- _Problem to work on_:
The expected answer is the set of lines in the data below between the line holding "v]. apply keyValue_parameter." and the line holding "destruct pairs as [|p' pairs].", inclusive, written out exactly.

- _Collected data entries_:
[Start of Attachment]
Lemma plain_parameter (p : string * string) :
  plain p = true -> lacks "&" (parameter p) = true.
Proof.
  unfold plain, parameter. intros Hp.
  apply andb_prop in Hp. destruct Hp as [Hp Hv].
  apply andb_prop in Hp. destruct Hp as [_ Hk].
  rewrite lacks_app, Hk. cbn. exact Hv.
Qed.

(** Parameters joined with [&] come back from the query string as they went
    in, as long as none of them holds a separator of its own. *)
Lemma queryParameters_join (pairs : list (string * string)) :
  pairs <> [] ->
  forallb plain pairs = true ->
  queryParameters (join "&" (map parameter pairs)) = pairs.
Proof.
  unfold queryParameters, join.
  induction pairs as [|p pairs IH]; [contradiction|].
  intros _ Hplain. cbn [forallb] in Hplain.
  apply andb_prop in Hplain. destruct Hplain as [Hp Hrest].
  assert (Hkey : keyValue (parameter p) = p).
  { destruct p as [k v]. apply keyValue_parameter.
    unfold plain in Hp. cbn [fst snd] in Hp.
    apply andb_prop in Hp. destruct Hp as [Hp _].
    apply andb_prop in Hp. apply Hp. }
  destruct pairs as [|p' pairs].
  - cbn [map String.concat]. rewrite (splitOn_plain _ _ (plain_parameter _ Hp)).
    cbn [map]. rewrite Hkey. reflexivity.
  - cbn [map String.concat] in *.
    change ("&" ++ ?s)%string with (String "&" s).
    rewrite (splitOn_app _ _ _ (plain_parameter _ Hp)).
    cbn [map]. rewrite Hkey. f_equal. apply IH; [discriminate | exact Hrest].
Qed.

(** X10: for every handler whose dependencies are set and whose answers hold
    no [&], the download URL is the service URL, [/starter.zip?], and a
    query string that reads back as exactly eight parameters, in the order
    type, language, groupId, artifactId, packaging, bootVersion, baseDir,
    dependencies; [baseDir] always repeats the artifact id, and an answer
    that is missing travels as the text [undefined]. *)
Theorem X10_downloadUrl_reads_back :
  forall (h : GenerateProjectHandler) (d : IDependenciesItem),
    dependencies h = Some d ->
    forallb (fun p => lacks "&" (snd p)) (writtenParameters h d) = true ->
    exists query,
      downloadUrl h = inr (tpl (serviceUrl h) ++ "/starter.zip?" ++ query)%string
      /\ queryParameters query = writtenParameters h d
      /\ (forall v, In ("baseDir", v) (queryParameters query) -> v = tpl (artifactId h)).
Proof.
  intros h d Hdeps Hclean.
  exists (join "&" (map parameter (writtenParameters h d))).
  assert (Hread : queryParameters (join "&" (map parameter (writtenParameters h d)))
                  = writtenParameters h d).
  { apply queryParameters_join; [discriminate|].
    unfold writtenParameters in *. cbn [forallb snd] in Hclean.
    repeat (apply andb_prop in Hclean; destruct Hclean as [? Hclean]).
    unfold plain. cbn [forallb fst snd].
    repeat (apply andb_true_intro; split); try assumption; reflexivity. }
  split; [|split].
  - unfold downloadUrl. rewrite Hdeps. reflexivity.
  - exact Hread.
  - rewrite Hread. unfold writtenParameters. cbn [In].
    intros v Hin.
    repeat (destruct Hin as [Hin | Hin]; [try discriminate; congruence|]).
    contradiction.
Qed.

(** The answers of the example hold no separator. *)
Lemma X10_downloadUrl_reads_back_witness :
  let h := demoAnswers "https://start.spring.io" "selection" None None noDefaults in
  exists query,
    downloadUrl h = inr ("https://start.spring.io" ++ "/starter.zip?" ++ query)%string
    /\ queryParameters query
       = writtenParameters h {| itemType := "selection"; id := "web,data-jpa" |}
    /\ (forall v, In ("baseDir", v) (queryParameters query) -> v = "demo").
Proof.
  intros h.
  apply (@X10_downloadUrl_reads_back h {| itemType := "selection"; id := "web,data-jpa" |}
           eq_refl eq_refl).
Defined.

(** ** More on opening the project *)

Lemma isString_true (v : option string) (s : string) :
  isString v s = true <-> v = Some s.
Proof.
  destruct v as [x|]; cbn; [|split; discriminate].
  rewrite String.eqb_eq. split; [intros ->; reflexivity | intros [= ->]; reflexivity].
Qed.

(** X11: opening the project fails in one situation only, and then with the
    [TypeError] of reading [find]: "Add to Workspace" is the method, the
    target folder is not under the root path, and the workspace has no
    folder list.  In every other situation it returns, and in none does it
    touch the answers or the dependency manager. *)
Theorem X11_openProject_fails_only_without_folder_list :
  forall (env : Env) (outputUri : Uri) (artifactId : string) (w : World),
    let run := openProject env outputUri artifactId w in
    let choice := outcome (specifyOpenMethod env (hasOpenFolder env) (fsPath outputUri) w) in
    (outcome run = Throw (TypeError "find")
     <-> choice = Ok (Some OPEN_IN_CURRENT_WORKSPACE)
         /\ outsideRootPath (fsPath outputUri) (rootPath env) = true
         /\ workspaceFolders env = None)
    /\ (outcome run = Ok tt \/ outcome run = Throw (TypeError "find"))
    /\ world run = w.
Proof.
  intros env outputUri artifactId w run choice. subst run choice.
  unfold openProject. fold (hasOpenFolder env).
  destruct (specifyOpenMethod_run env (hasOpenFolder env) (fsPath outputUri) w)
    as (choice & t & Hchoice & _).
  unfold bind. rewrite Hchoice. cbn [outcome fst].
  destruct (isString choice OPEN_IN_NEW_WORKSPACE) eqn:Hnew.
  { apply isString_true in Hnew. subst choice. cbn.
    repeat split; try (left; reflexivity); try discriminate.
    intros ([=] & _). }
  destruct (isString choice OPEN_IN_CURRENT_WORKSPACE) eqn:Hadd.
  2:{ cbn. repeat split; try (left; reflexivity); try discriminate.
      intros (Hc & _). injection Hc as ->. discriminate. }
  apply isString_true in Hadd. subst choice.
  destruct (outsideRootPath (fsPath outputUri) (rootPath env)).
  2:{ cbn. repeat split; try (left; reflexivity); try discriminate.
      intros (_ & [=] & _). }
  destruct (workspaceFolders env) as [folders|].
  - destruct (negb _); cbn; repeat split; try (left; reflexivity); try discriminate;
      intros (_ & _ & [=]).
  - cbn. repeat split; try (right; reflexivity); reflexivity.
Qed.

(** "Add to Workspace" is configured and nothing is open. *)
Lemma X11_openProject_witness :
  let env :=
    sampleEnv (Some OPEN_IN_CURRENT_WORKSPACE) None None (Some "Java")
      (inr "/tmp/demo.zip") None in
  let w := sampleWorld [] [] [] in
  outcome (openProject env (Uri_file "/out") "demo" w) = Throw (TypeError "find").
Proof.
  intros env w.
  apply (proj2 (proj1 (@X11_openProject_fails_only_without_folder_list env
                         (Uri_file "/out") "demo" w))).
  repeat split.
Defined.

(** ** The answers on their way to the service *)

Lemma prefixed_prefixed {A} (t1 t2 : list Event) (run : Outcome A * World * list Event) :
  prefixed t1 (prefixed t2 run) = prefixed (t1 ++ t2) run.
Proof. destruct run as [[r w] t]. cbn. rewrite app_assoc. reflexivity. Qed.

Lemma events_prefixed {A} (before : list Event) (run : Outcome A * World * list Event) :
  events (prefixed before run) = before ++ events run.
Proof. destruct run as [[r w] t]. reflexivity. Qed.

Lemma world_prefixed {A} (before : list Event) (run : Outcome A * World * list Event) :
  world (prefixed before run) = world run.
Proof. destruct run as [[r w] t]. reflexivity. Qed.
[End of Attachment]
[Start of Attachment]
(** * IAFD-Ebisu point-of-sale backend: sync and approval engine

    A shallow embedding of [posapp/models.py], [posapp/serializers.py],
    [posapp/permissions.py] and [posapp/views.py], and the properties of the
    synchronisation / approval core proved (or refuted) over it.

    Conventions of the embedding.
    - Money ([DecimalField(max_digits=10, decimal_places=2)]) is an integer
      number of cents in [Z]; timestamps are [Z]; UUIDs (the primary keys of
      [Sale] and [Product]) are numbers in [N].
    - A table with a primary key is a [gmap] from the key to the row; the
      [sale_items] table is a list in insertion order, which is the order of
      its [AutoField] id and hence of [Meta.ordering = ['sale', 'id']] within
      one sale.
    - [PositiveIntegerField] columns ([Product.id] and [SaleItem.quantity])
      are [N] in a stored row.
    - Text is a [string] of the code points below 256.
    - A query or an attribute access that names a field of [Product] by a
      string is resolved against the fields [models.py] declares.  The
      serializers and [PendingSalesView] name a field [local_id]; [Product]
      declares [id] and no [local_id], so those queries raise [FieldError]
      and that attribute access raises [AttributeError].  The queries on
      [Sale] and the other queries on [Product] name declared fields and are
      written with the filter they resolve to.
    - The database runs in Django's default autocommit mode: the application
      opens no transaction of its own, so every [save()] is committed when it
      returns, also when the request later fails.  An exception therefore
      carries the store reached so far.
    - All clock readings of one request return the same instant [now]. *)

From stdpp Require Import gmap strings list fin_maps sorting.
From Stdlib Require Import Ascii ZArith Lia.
[End of Attachment]
- _Finished task_:
  { destruct p as [k v]. apply keyValue_parameter.
    unfold plain in Hp. cbn [fst snd] in Hp.
    apply andb_prop in Hp. destruct Hp as [Hp _].
    apply andb_prop in Hp. apply Hp. }
  destruct pairs as [|p' pairs].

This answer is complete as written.